> **WHAT YOU SHOULD DO**
An unaltered copy of every line below is the expected output.

[SUPPLIED DATA — start]

(* ===== verification/Effects.v ===== *)
(** * Effects: stateful code that may raise

    Services that write to a store are computations in [M S A]: they take the
    state and return a value or an exception together with the state they leave
    behind.  Writes made before an exception stay, as they do in the source, where
    every repository call commits its own transaction. *)

From S2P Require Import Prelude.
From S2P Require Import Errors.

Definition M (S A : Type) : Type := S -> res exc A * S.

Section monad.
Context {S : Type}.

Definition mret {A} (a : A) : M S A := fun s => (Ok a, s).
Definition mraise {A} (e : exc) : M S A := fun s => (Err e, s).
Definition mget : M S S := fun s => (Ok s, s).
Definition mmodify (f : S -> S) : M S unit := fun s => (Ok tt, f s).

Definition mbind_ {A B} (m : M S A) (k : A -> M S B) : M S B := fun s =>
  match m s with
  | (Ok a, s') => k a s'
  | (Err e, s') => (Err e, s')
  end.

(** [try: m except Exception as e: h(e)]. *)
Definition mtry {A} (m : M S A) (h : exc -> M S A) : M S A := fun s =>
  match m s with
  | (Ok a, s') => (Ok a, s')
  | (Err e, s') => h e s'
  end.

(** Run a pure fallible expression. *)
Definition mlift {A} (r : res exc A) : M S A := fun s => (r, s).
End monad.

Notation "'let*' x ':=' m 'in' k" := (mbind_ m (fun x => k))
  (at level 10, x binder, m at level 100, k at level 200) : py_scope.
Notation "m ;;* k" := (mbind_ m (fun _ => k))
  (at level 100, right associativity) : py_scope.

(** [for x in l: body(x)]. *)
Fixpoint mfor {S A} (body : A -> M S unit) (l : list A) : M S unit :=
  match l with
  | [] => mret tt
  | x :: l' => body x ;;* mfor body l'
  end.

(** ** Preserved parts of the state *)

(** Whatever the outcome, the computation relates the state before to the state
    after by [R]. *)
Definition respects {S A} (R : S -> S -> Prop) (m : M S A) : Prop :=
  forall s, R s (m s).2.

Section respects.
Context {S : Type} (R : S -> S -> Prop) `{!PreOrder R}.

Lemma respects_ret {A} (a : A) : respects R (mret a).
Proof. intros s. simpl. reflexivity. Qed.

Lemma respects_raise {A} e : respects R (mraise (A := A) e).
Proof. intros s. simpl. reflexivity. Qed.

Lemma respects_get : respects R mget.
Proof. intros s. simpl. reflexivity. Qed.

Lemma respects_lift {A} (r : res exc A) : respects R (mlift r).
Proof. intros s. simpl. reflexivity. Qed.

Lemma respects_modify f : (forall s, R s (f s)) -> respects R (mmodify f).
Proof. intros H s. apply H. Qed.

Lemma respects_bind {A B} (m : M S A) (k : A -> M S B) :
  respects R m -> (forall a, respects R (k a)) -> respects R (mbind_ m k).
Proof.
  intros Hm Hk s. unfold mbind_. specialize (Hm s).
  destruct (m s) as [[a|e] s']; simpl in *; [|done]. etrans; [done | apply Hk].
Qed.

Lemma respects_try {A} (m : M S A) h :
  respects R m -> (forall e, respects R (h e)) -> respects R (mtry m h).
Proof.
  intros Hm Hh s. unfold mtry. specialize (Hm s).
  destruct (m s) as [[a|e] s']; simpl in *; [done|]. etrans; [done | apply Hh].
Qed.

Lemma respects_for {A} (body : A -> M S unit) l :
  (forall x, x ∈ l -> respects R (body x)) -> respects R (mfor body l).
Proof.
  induction l as [|x l IH]; intros H; simpl; [apply respects_ret|].
  apply respects_bind; [apply H; left|]. intros _. apply IH. intros. apply H. by right.
Qed.
End respects.

Lemma respects_run {S A} (R : S -> S -> Prop) (m : M S A) s r s' :
  respects R m -> m s = (r, s') -> R s s'.
Proof. intros H E. specialize (H s). by rewrite E in H. Qed.

#[export] Hint Resolve respects_ret respects_raise respects_get respects_lift
  respects_modify respects_bind respects_try respects_for : orch.

Lemma mbind_ok {S A B} (m : M S A) (k : A -> M S B) s b s' :
  mbind_ m k s = (Ok b, s') <-> exists a s1, m s = (Ok a, s1) /\ k a s1 = (Ok b, s').
Proof. unfold mbind_. destruct (m s) as [[a|e] s1]; naive_solver. Qed.

Lemma mbind_run {S A B} (m : M S A) (k : A -> M S B) s r s' :
  m s = (r, s') ->
  mbind_ m k s = match r with Ok a => k a s' | Err e => (Err e, s') end.
Proof. unfold mbind_. by intros ->. Qed.

(** Split a known run of a bind at its first computation. *)
Tactic Notation "first_step" hyp(H) "as" simple_intropattern(p) "eqn" ":" ident(E) :=
  match type of H with mbind_ ?m _ ?s = _ =>
    destruct (m s) as p eqn:E; rewrite (mbind_run _ _ _ _ _ E) in H
  end.

(** Binds of computations that agree where they are run. *)
Lemma mbind_ext {S A B} (m m' : M S A) (k k' : A -> M S B) s :
  m s = m' s -> (forall a s', k a s' = k' a s') -> mbind_ m k s = mbind_ m' k' s.
Proof. intros H Hk. unfold mbind_. rewrite H. by destruct (m' s) as [[a|e] s']. Qed.

(** Walk through a computation, leaving the calls whose effect must be known. *)
Ltac frame_step :=
  first
    [ apply respects_ret; apply _
    | apply respects_raise; apply _
    | apply respects_get; apply _
    | apply respects_lift; apply _
    | apply respects_bind; [apply _ | | intros ?]
    | apply respects_try; [apply _ | | intros ?]
    | solve [eauto with frame] ].
Ltac frame := repeat (frame_step; []) ; repeat frame_step.

Create HintDb frame.

(** ** Invariants with history *)

Lemma get_bind {S A} (k : S -> M S A) s : mbind_ mget k s = k s s.
Proof. reflexivity. Qed.

(** Steps that keep an invariant and only let the state develop. *)
Section keeps.
Context {S : Type} (I : S -> Prop) (D : S -> S -> Prop) `{!PreOrder D}.

Definition keeps (s s' : S) : Prop := I s -> I s' /\ D s s'.

#[global] Instance keeps_preorder : PreOrder keeps.
Proof.
  split; [intros s Hs; split; [done | reflexivity]|]. intros a b c H1 H2 Ha. destruct (H1 Ha) as [Hb D1]. destruct (H2 Hb) as [Hc D2].
  split; [done | by etrans].
Qed.
Lemma keeps_refl s : keeps s s.
Proof. reflexivity. Qed.

(** The continuation may use where it starts. *)
Lemma keeps_bind {A B} (m : M S A) (k : A -> M S B) s :
  keeps s (m s).2 -> (I s -> forall a s1, m s = (Ok a, s1) -> I s1 -> keeps s1 (k a s1).2) -> keeps s (mbind_ m k s).2.
Proof.
  intros Hm Hk Hs. destruct (Hm Hs) as [Hs1 Hd]. unfold mbind_. specialize (Hk Hs). destruct (m s) as [[a|e] s1]; [|done].
  destruct (Hk a s1 eq_refl Hs1 Hs1) as [Hs2 Hd2]. split; [done | by etrans].
Qed.
End keeps.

[SUPPLIED DATA — finish]

> **SOLUTION**
(* ===== verification/Effects.v ===== *)
(** * Effects: stateful code that may raise

    Services that write to a store are computations in [M S A]: they take the
    state and return a value or an exception together with the state they leave
    behind.  Writes made before an exception stay, as they do in the source, where
    every repository call commits its own transaction. *)

From S2P Require Import Prelude.
From S2P Require Import Errors.

Definition M (S A : Type) : Type := S -> res exc A * S.

Section monad.
Context {S : Type}.

Definition mret {A} (a : A) : M S A := fun s => (Ok a, s).
Definition mraise {A} (e : exc) : M S A := fun s => (Err e, s).
Definition mget : M S S := fun s => (Ok s, s).
Definition mmodify (f : S -> S) : M S unit := fun s => (Ok tt, f s).

Definition mbind_ {A B} (m : M S A) (k : A -> M S B) : M S B := fun s =>
  match m s with
  | (Ok a, s') => k a s'
  | (Err e, s') => (Err e, s')
  end.

(** [try: m except Exception as e: h(e)]. *)
Definition mtry {A} (m : M S A) (h : exc -> M S A) : M S A := fun s =>
  match m s with
  | (Ok a, s') => (Ok a, s')
  | (Err e, s') => h e s'
  end.

(** Run a pure fallible expression. *)
Definition mlift {A} (r : res exc A) : M S A := fun s => (r, s).
End monad.

Notation "'let*' x ':=' m 'in' k" := (mbind_ m (fun x => k))
  (at level 10, x binder, m at level 100, k at level 200) : py_scope.
Notation "m ;;* k" := (mbind_ m (fun _ => k))
  (at level 100, right associativity) : py_scope.

(** [for x in l: body(x)]. *)
Fixpoint mfor {S A} (body : A -> M S unit) (l : list A) : M S unit :=
  match l with
  | [] => mret tt
  | x :: l' => body x ;;* mfor body l'
  end.

(** ** Preserved parts of the state *)

(** Whatever the outcome, the computation relates the state before to the state
    after by [R]. *)
Definition respects {S A} (R : S -> S -> Prop) (m : M S A) : Prop :=
  forall s, R s (m s).2.

Section respects.
Context {S : Type} (R : S -> S -> Prop) `{!PreOrder R}.

Lemma respects_ret {A} (a : A) : respects R (mret a).
Proof. intros s. simpl. reflexivity. Qed.

Lemma respects_raise {A} e : respects R (mraise (A := A) e).
Proof. intros s. simpl. reflexivity. Qed.

Lemma respects_get : respects R mget.
Proof. intros s. simpl. reflexivity. Qed.

Lemma respects_lift {A} (r : res exc A) : respects R (mlift r).
Proof. intros s. simpl. reflexivity. Qed.

Lemma respects_modify f : (forall s, R s (f s)) -> respects R (mmodify f).
Proof. intros H s. apply H. Qed.

Lemma respects_bind {A B} (m : M S A) (k : A -> M S B) :
  respects R m -> (forall a, respects R (k a)) -> respects R (mbind_ m k).
Proof.
  intros Hm Hk s. unfold mbind_. specialize (Hm s).
  destruct (m s) as [[a|e] s']; simpl in *; [|done]. etrans; [done | apply Hk].
Qed.

Lemma respects_try {A} (m : M S A) h :
  respects R m -> (forall e, respects R (h e)) -> respects R (mtry m h).
Proof.
  intros Hm Hh s. unfold mtry. specialize (Hm s).
  destruct (m s) as [[a|e] s']; simpl in *; [done|]. etrans; [done | apply Hh].
Qed.

Lemma respects_for {A} (body : A -> M S unit) l :
  (forall x, x ∈ l -> respects R (body x)) -> respects R (mfor body l).
Proof.
  induction l as [|x l IH]; intros H; simpl; [apply respects_ret|].
  apply respects_bind; [apply H; left|]. intros _. apply IH. intros. apply H. by right.
Qed.
End respects.

Lemma respects_run {S A} (R : S -> S -> Prop) (m : M S A) s r s' :
  respects R m -> m s = (r, s') -> R s s'.
Proof. intros H E. specialize (H s). by rewrite E in H. Qed.

#[export] Hint Resolve respects_ret respects_raise respects_get respects_lift
  respects_modify respects_bind respects_try respects_for : orch.

Lemma mbind_ok {S A B} (m : M S A) (k : A -> M S B) s b s' :
  mbind_ m k s = (Ok b, s') <-> exists a s1, m s = (Ok a, s1) /\ k a s1 = (Ok b, s').
Proof. unfold mbind_. destruct (m s) as [[a|e] s1]; naive_solver. Qed.

Lemma mbind_run {S A B} (m : M S A) (k : A -> M S B) s r s' :
  m s = (r, s') ->
  mbind_ m k s = match r with Ok a => k a s' | Err e => (Err e, s') end.
Proof. unfold mbind_. by intros ->. Qed.

(** Split a known run of a bind at its first computation. *)
Tactic Notation "first_step" hyp(H) "as" simple_intropattern(p) "eqn" ":" ident(E) :=
  match type of H with mbind_ ?m _ ?s = _ =>
    destruct (m s) as p eqn:E; rewrite (mbind_run _ _ _ _ _ E) in H
  end.

(** Binds of computations that agree where they are run. *)
Lemma mbind_ext {S A B} (m m' : M S A) (k k' : A -> M S B) s :
  m s = m' s -> (forall a s', k a s' = k' a s') -> mbind_ m k s = mbind_ m' k' s.
Proof. intros H Hk. unfold mbind_. rewrite H. by destruct (m' s) as [[a|e] s']. Qed.

(** Walk through a computation, leaving the calls whose effect must be known. *)
Ltac frame_step :=
  first
    [ apply respects_ret; apply _
    | apply respects_raise; apply _
    | apply respects_get; apply _
    | apply respects_lift; apply _
    | apply respects_bind; [apply _ | | intros ?]
    | apply respects_try; [apply _ | | intros ?]
    | solve [eauto with frame] ].
Ltac frame := repeat (frame_step; []) ; repeat frame_step.

Create HintDb frame.

(** ** Invariants with history *)

Lemma get_bind {S A} (k : S -> M S A) s : mbind_ mget k s = k s s.
Proof. reflexivity. Qed.

(** Steps that keep an invariant and only let the state develop. *)
Section keeps.
Context {S : Type} (I : S -> Prop) (D : S -> S -> Prop) `{!PreOrder D}.

Definition keeps (s s' : S) : Prop := I s -> I s' /\ D s s'.

#[global] Instance keeps_preorder : PreOrder keeps.
Proof.
  split; [intros s Hs; split; [done | reflexivity]|]. intros a b c H1 H2 Ha. destruct (H1 Ha) as [Hb D1]. destruct (H2 Hb) as [Hc D2].
  split; [done | by etrans].
Qed.
Lemma keeps_refl s : keeps s s.
Proof. reflexivity. Qed.

(** The continuation may use where it starts. *)
Lemma keeps_bind {A B} (m : M S A) (k : A -> M S B) s :
  keeps s (m s).2 -> (I s -> forall a s1, m s = (Ok a, s1) -> I s1 -> keeps s1 (k a s1).2) -> keeps s (mbind_ m k s).2.
Proof.
  intros Hm Hk Hs. destruct (Hm Hs) as [Hs1 Hd]. unfold mbind_. specialize (Hk Hs). destruct (m s) as [[a|e] s1]; [|done].
  destruct (Hk a s1 eq_refl Hs1 Hs1) as [Hs2 Hd2]. split; [done | by etrans].
Qed.
End keeps.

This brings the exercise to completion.